Avec le confinement, tous les commerces proposent aujourd’hui la livraison. Le poissonnier, le libraire, le quincaillier, la papeterie, le boulanger, les supérettes et toujours la pizzéria. Au marché du Rialto, à côté de la banderole « Rialto no se toca » qui alerte sur la possible fermeture du marché aux poissons, apparaissent des affiches pour la livraison à domicile. Partout en ville, des volontaires livrent les personnes âgées. Je croise parfois de jeunes personnes avec plusieurs listes de commission dans la main. Certainement ces volontaires.

Avec le confinement les commerces de proximité ont perdu leur clientèle touristique et surtout celle des restaurants, bars et hôtels qui leur achetaient le pain, le poisson, les fruits et légumes. Au marché de Rialto, tôt le matin, un ami restaurateur y choisissait et négociait tous les jours ouverts les poissons et coquillages de ses menus. Aujourd’hui, ils ne leur restent que la clientèle résidente qu’ils proposent de livrer. Il m’est arrivé de croiser un ami libraire et élu de l’opposition qui transportait dans chaque main des sacs avec les livres qu’il livre. C’est certainement pour lui le moyen de continuer d’exercer son métier et de faire de la politique en temps de confinement. J’ai aperçu la protection civile qui sonnait aux portes pour livrer des masques certainement aux personnes fragiles. Amazon aussi évolue. Ils disent ne livrer plus que les produits de première nécessité comme cela leurs clients « pourront avoir recours à l’e-commerce  pour les aider dans leurs efforts de distanciation sociale ». Grâce à eux, j’ai appris que les produits de beauté étaient de première nécessité. Les commerces de proximité, hier menacés de fermeture à cause du sur tourisme, sont aujourd’hui déclarés de première nécessité et assurent le dernier kilomètre comme on dit en livraison.

Vaporetto

Les vaporetto sont quasiment les seuls embarcations que je vois circuler sur le grand canal. Venise possède un système de transport en commun de vaporetto qui fonctionne 24 heures sur 24. Vous pouvez rentrer d’une île au nord de la Lagune à quatre heure de matin et profiter avec quelques d’amis d’être seul à bord pour une traversée nocturne de la Lagune comme cela m’est parfois arrivé. Et cela pour un euros quarante. Cette qualité de service public est rendu possible parce que les touristes payent eux 7,5 euros pour un trajet quand les résidents payent cinq fois moins. L’abonnement mensuel résident est de trente cinq euros, bus et tramway compris, moins cher que le billet touristique trois jours.

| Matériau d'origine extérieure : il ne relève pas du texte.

(** * DrivePilot: the driving-session detection engine

    A shallow embedding of the four core components of
    [src/core/drive-sentry]:

    - [CarBluetoothMatcher] (detectors/CarBluetoothMatcher.ts),
    - [DrivingDetector]     (detectors/DrivingDetector.ts),
    - [SessionManager]      (session/SessionManager.ts),
    - [DriveSentry]         (DriveSentry.ts, the orchestrator),

    together with the data types of [types.ts] they share.

    Conventions of the embedding.

    - A JavaScript [number] that holds a clock reading ([Date.now()],
      [LocationData.timestamp], a [Date]) is an integer number of
      milliseconds: [Z].  Measured or configured quantities (speed,
      latitude, thresholds) and quotients of them are exact rationals:
      [Q].  The two statistics that go through [Math.sin], [Math.cos],
      [Math.sqrt] and [Math.atan2] are real numbers, [R]: in the session
      manager they are computed in exact arithmetic.  What the same
      operations give on IEEE doubles, rounding and [NaN] included, is
      transcribed apart, in [Doubles].
    - The name of a device is a sequence of UTF-16 code units; the [i]
      flag of a pattern and [toLowerCase] follow the case mappings of
      Unicode.
    - [T | null] is [option T]; a thrown [Error] is [Err msg] with the
      message of the source.
    - The clock and the random source are inputs of the operations that
      read them.
    - An [async] method that is not awaited runs up to its first [await]
      within the call; the rest of it runs when the caller has returned.
    - A class instance is a record; a method is a function from the
      record to its successor (and a result).  [DriveSession] objects are
      mutated in place and handed out by reference, so the session manager
      carries an object store and [currentSession] is an address in it. *)

From Stdlib Require Import ZArith QArith Qminmax Reals Qreals Lra Lia Ascii.
From Stdlib Require Floats.
From stdpp Require Import base option list gmap strings pretty.

Local Open Scope Z_scope.

(** ** Results of fallible methods *)

Inductive Result (A : Type) : Type :=
| Ok (a : A)
| Err (message : string).
Arguments Ok {A} a.
Arguments Err {A} message.

Definition isOk {A} (r : Result A) : bool :=
  match r with Ok _ => true | Err _ => false end.

(** Comparisons of rational [number]s. *)
Definition Qgeb (a b : Q) : bool := Qle_bool b a.   (* a >= b *)
Definition Qgtb (a b : Q) : bool := negb (Qle_bool a b).   (* a > b *)

(** ** Strings

    A string of the program is a sequence of UTF-16 code units, numbers
    below 65536.  The names of devices, which the patterns are matched
    against, are such sequences.  Identifiers, session ids and error
    messages, which are only stored and compared, are kept as [string]. *)
Definition JSString := list N.

(** The string that a literal of ASCII characters stands for. *)
Definition utf16 (literal : string) : JSString :=
  N_of_ascii <$> String.list_ascii_of_string literal.

(** The case mappings of the Unicode character database (version 14.0)
    that take one code point to one other.  An entry
    [(first, last, step, image)] maps the code points [first],
    [first + step], ..., [last] to [image], [image + step], ... *)
Module Unicode.

(** The code units below 65536 whose upper-case form is one other code
    unit (below 65536 as well). *)
Definition uppercase : list (N * N * N * N) :=
  [ (0x61, 0x7A, 1, 0x41); (0xB5, 0xB5, 1, 0x39C); (0xE0, 0xF6, 1, 0xC0);
    (0xF8, 0xFE, 1, 0xD8); (0xFF, 0xFF, 1, 0x178); (0x101, 0x12F, 2, 0x100);
    (0x131, 0x131, 1, 0x49); (0x133, 0x137, 2, 0x132);
    (0x13A, 0x148, 2, 0x139); (0x14B, 0x177, 2, 0x14A);
    (0x17A, 0x17E, 2, 0x179); (0x17F, 0x17F, 1, 0x53);
    (0x180, 0x180, 1, 0x243); (0x183, 0x185, 2, 0x182);
    (0x188, 0x188, 1, 0x187); (0x18C, 0x18C, 1, 0x18B);
    (0x192, 0x192, 1, 0x191); (0x195, 0x195, 1, 0x1F6);
    (0x199, 0x199, 1, 0x198); (0x19A, 0x19A, 1, 0x23D);
    (0x19E, 0x19E, 1, 0x220); (0x1A1, 0x1A5, 2, 0x1A0);
    (0x1A8, 0x1A8, 1, 0x1A7); (0x1AD, 0x1AD, 1, 0x1AC);
    (0x1B0, 0x1B0, 1, 0x1AF); (0x1B4, 0x1B6, 2, 0x1B3);
    (0x1B9, 0x1B9, 1, 0x1B8); (0x1BD, 0x1BD, 1, 0x1BC);
    (0x1BF, 0x1BF, 1, 0x1F7); (0x1C5, 0x1C5, 1, 0x1C4);
    (0x1C6, 0x1C6, 1, 0x1C4); (0x1C8, 0x1C8, 1, 0x1C7);
    (0x1C9, 0x1C9, 1, 0x1C7); (0x1CB, 0x1CB, 1, 0x1CA);
    (0x1CC, 0x1CC, 1, 0x1CA); (0x1CE, 0x1DC, 2, 0x1CD);
    (0x1DD, 0x1DD, 1, 0x18E); (0x1DF, 0x1EF, 2, 0x1DE);
    (0x1F2, 0x1F2, 1, 0x1F1); (0x1F3, 0x1F3, 1, 0x1F1);
    (0x1F5, 0x1F5, 1, 0x1F4); (0x1F9, 0x21F, 2, 0x1F8);
    (0x223, 0x233, 2, 0x222); (0x23C, 0x23C, 1, 0x23B);
    (0x23F, 0x240, 1, 0x2C7E); (0x242, 0x242, 1, 0x241);
    (0x247, 0x24F, 2, 0x246); (0x250, 0x250, 1, 0x2C6F);
    (0x251, 0x251, 1, 0x2C6D); (0x252, 0x252, 1, 0x2C70);
    (0x253, 0x253, 1, 0x181); (0x254, 0x254, 1, 0x186);
    (0x256, 0x257, 1, 0x189); (0x259, 0x259, 1, 0x18F);
    (0x25B, 0x25B, 1, 0x190); (0x25C, 0x25C, 1, 0xA7AB);
    (0x260, 0x260, 1, 0x193); (0x261, 0x261, 1, 0xA7AC);
    (0x263, 0x263, 1, 0x194); (0x265, 0x265, 1, 0xA78D);
    (0x266, 0x266, 1, 0xA7AA); (0x268, 0x268, 1, 0x197);
    (0x269, 0x269, 1, 0x196); (0x26A, 0x26A, 1, 0xA7AE);
    (0x26B, 0x26B, 1, 0x2C62); (0x26C, 0x26C, 1, 0xA7AD);
    (0x26F, 0x26F, 1, 0x19C); (0x271, 0x271, 1, 0x2C6E);
    (0x272, 0x272, 1, 0x19D); (0x275, 0x275, 1, 0x19F);
    (0x27D, 0x27D, 1, 0x2C64); (0x280, 0x280, 1, 0x1A6);
    (0x282, 0x282, 1, 0xA7C5); (0x283, 0x283, 1, 0x1A9);
    (0x287, 0x287, 1, 0xA7B1); (0x288, 0x288, 1, 0x1AE);
    (0x289, 0x289, 1, 0x244); (0x28A, 0x28B, 1, 0x1B1);
    (0x28C, 0x28C, 1, 0x245); (0x292, 0x292, 1, 0x1B7);
    (0x29D, 0x29D, 1, 0xA7B2); (0x29E, 0x29E, 1, 0xA7B0);
    (0x345, 0x345, 1, 0x399); (0x371, 0x373, 2, 0x370);
    (0x377, 0x377, 1, 0x376); (0x37B, 0x37D, 1, 0x3FD);
    (0x3AC, 0x3AC, 1, 0x386); (0x3AD, 0x3AF, 1, 0x388);
    (0x3B1, 0x3C1, 1, 0x391); (0x3C2, 0x3C2, 1, 0x3A3);
    (0x3C3, 0x3CB, 1, 0x3A3); (0x3CC, 0x3CC, 1, 0x38C);
    (0x3CD, 0x3CE, 1, 0x38E); (0x3D0, 0x3D0, 1, 0x392);
    (0x3D1, 0x3D1, 1, 0x398); (0x3D5, 0x3D5, 1, 0x3A6);
    (0x3D6, 0x3D6, 1, 0x3A0); (0x3D7, 0x3D7, 1, 0x3CF);
    (0x3D9, 0x3EF, 2, 0x3D8); (0x3F0, 0x3F0, 1, 0x39A);
    (0x3F1, 0x3F1, 1, 0x3A1); (0x3F2, 0x3F2, 1, 0x3F9);
    (0x3F3, 0x3F3, 1, 0x37F); (0x3F5, 0x3F5, 1, 0x395);
    (0x3F8, 0x3F8, 1, 0x3F7); (0x3FB, 0x3FB, 1, 0x3FA);
    (0x430, 0x44F, 1, 0x410); (0x450, 0x45F, 1, 0x400);
    (0x461, 0x481, 2, 0x460); (0x48B, 0x4BF, 2, 0x48A);
    (0x4C2, 0x4CE, 2, 0x4C1); (0x4CF, 0x4CF, 1, 0x4C0);
    (0x4D1, 0x52F, 2, 0x4D0); (0x561, 0x586, 1, 0x531);
    (0x10D0, 0x10FA, 1, 0x1C90); (0x10FD, 0x10FF, 1, 0x1CBD);
    (0x13F8, 0x13FD, 1, 0x13F0); (0x1C80, 0x1C80, 1, 0x412);
    (0x1C81, 0x1C81, 1, 0x414); (0x1C82, 0x1C82, 1, 0x41E);
    (0x1C83, 0x1C84, 1, 0x421); (0x1C85, 0x1C85, 1, 0x422);
    (0x1C86, 0x1C86, 1, 0x42A); (0x1C87, 0x1C87, 1, 0x462);
    (0x1C88, 0x1C88, 1, 0xA64A); (0x1D79, 0x1D79, 1, 0xA77D);
    (0x1D7D, 0x1D7D, 1, 0x2C63); (0x1D8E, 0x1D8E, 1, 0xA7C6);
    (0x1E01, 0x1E95, 2, 0x1E00); (0x1E9B, 0x1E9B, 1, 0x1E60);
    (0x1EA1, 0x1EFF, 2, 0x1EA0); (0x1F00, 0x1F07, 1, 0x1F08);
    (0x1F10, 0x1F15, 1, 0x1F18); (0x1F20, 0x1F27, 1, 0x1F28);
    (0x1F30, 0x1F37, 1, 0x1F38); (0x1F40, 0x1F45, 1, 0x1F48);
    (0x1F51, 0x1F57, 2, 0x1F59); (0x1F60, 0x1F67, 1, 0x1F68);
    (0x1F70, 0x1F71, 1, 0x1FBA); (0x1F72, 0x1F75, 1, 0x1FC8);
    (0x1F76, 0x1F77, 1, 0x1FDA); (0x1F78, 0x1F79, 1, 0x1FF8);
    (0x1F7A, 0x1F7B, 1, 0x1FEA); (0x1F7C, 0x1F7D, 1, 0x1FFA);
    (0x1FB0, 0x1FB1, 1, 0x1FB8); (0x1FBE, 0x1FBE, 1, 0x399);
    (0x1FD0, 0x1FD1, 1, 0x1FD8); (0x1FE0, 0x1FE1, 1, 0x1FE8);
    (0x1FE5, 0x1FE5, 1, 0x1FEC); (0x214E, 0x214E, 1, 0x2132);
    (0x2170, 0x217F, 1, 0x2160); (0x2184, 0x2184, 1, 0x2183);
    (0x24D0, 0x24E9, 1, 0x24B6); (0x2C30, 0x2C5F, 1, 0x2C00);
    (0x2C61, 0x2C61, 1, 0x2C60); (0x2C65, 0x2C65, 1, 0x23A);
    (0x2C66, 0x2C66, 1, 0x23E); (0x2C68, 0x2C6C, 2, 0x2C67);
    (0x2C73, 0x2C73, 1, 0x2C72); (0x2C76, 0x2C76, 1, 0x2C75);
    (0x2C81, 0x2CE3, 2, 0x2C80); (0x2CEC, 0x2CEE, 2, 0x2CEB);
    (0x2CF3, 0x2CF3, 1, 0x2CF2); (0x2D00, 0x2D25, 1, 0x10A0);
    (0x2D27, 0x2D27, 1, 0x10C7); (0x2D2D, 0x2D2D, 1, 0x10CD);
    (0xA641, 0xA66D, 2, 0xA640); (0xA681, 0xA69B, 2, 0xA680);
    (0xA723, 0xA72F, 2, 0xA722); (0xA733, 0xA76F, 2, 0xA732);
    (0xA77A, 0xA77C, 2, 0xA779); (0xA77F, 0xA787, 2, 0xA77E);
    (0xA78C, 0xA78C, 1, 0xA78B); (0xA791, 0xA793, 2, 0xA790);
    (0xA794, 0xA794, 1, 0xA7C4); (0xA797, 0xA7A9, 2, 0xA796);
    (0xA7B5, 0xA7C3, 2, 0xA7B4); (0xA7C8, 0xA7CA, 2, 0xA7C7);
    (0xA7D1, 0xA7D1, 1, 0xA7D0); (0xA7D7, 0xA7D9, 2, 0xA7D6);
    (0xA7F6, 0xA7F6, 1, 0xA7F5); (0xAB53, 0xAB53, 1, 0xA7B3);
    (0xAB70, 0xABBF, 1, 0x13A0); (0xFF41, 0xFF5A, 1, 0xFF21) ]%N.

Pour en faire encore parfois les frais, cette pratique du tarif différencié entre les vénitiens et les touristes est devenue commune, notamment dans les restaurants. Cette inégalité tarifaire entre résidents et voyageurs semble communément admise. Quelques fois cela pose problème. Si vous habitez ou travaillez dans un lieu peu accessible sans vaporetto, comme par exemple l’Arsenal ou l’île de la Giudecca, vos invités qu’ils soient des proches ou des clients, devront s’acquitter de 15 euros de billets aller-retour, comme les touristes. Un article de presse racontait que dans les vaporetto pour la Giudecca on pouvait voir des voyageurs ayant payé leurs tickets défendre d’autres qui ne l’avaient pas payé. Ils justifiaient leur refus de payer car ils n’avaient pas d’autres choix que de prendre le vaporetto pour se rendre chez eux, de l’autre côté du canal. Les autres voyageurs soutenaient ces resquilleurs face aux contrôleurs.

Grâce à cette politique tarifaire, le tourisme finance un transport public de qualité à Venise. Du moins quand il ne l’envahit pas. Certains embarcadères possèdent une entrée prioritaire pour les résidents afin de leur éviter de perdre le vaporetto, surtout s’ils résident dans les îles de la Lagune Nord. En dehors de ces embarcadères, surtout en été, il n’est pas rare de rater un vaporetto, voir deux. La marche à pieds s’impose, même avec un landeau ou un chariot chargé de courses.

Depuis le confinement, les dernières fois que j’ai utilisé un vaporetto, nous étions à peine une dizaine de personnes. Cela m’a rappelé en 2007 lorsque pour quelques semaines la ligne 3 de vaporetto a été réservée seulement aux résidents. Elle a vite fermé pour raison économique, la ligne étant faiblement fréquentée, notamment par des personnes âgées. Sans parler du sentiment d’injustice exprimé par de nombreux touristes voyant passer des vaporetto vides dans lesquels ils ne pouvaient pas monter malgré leur couteux billet à la journée.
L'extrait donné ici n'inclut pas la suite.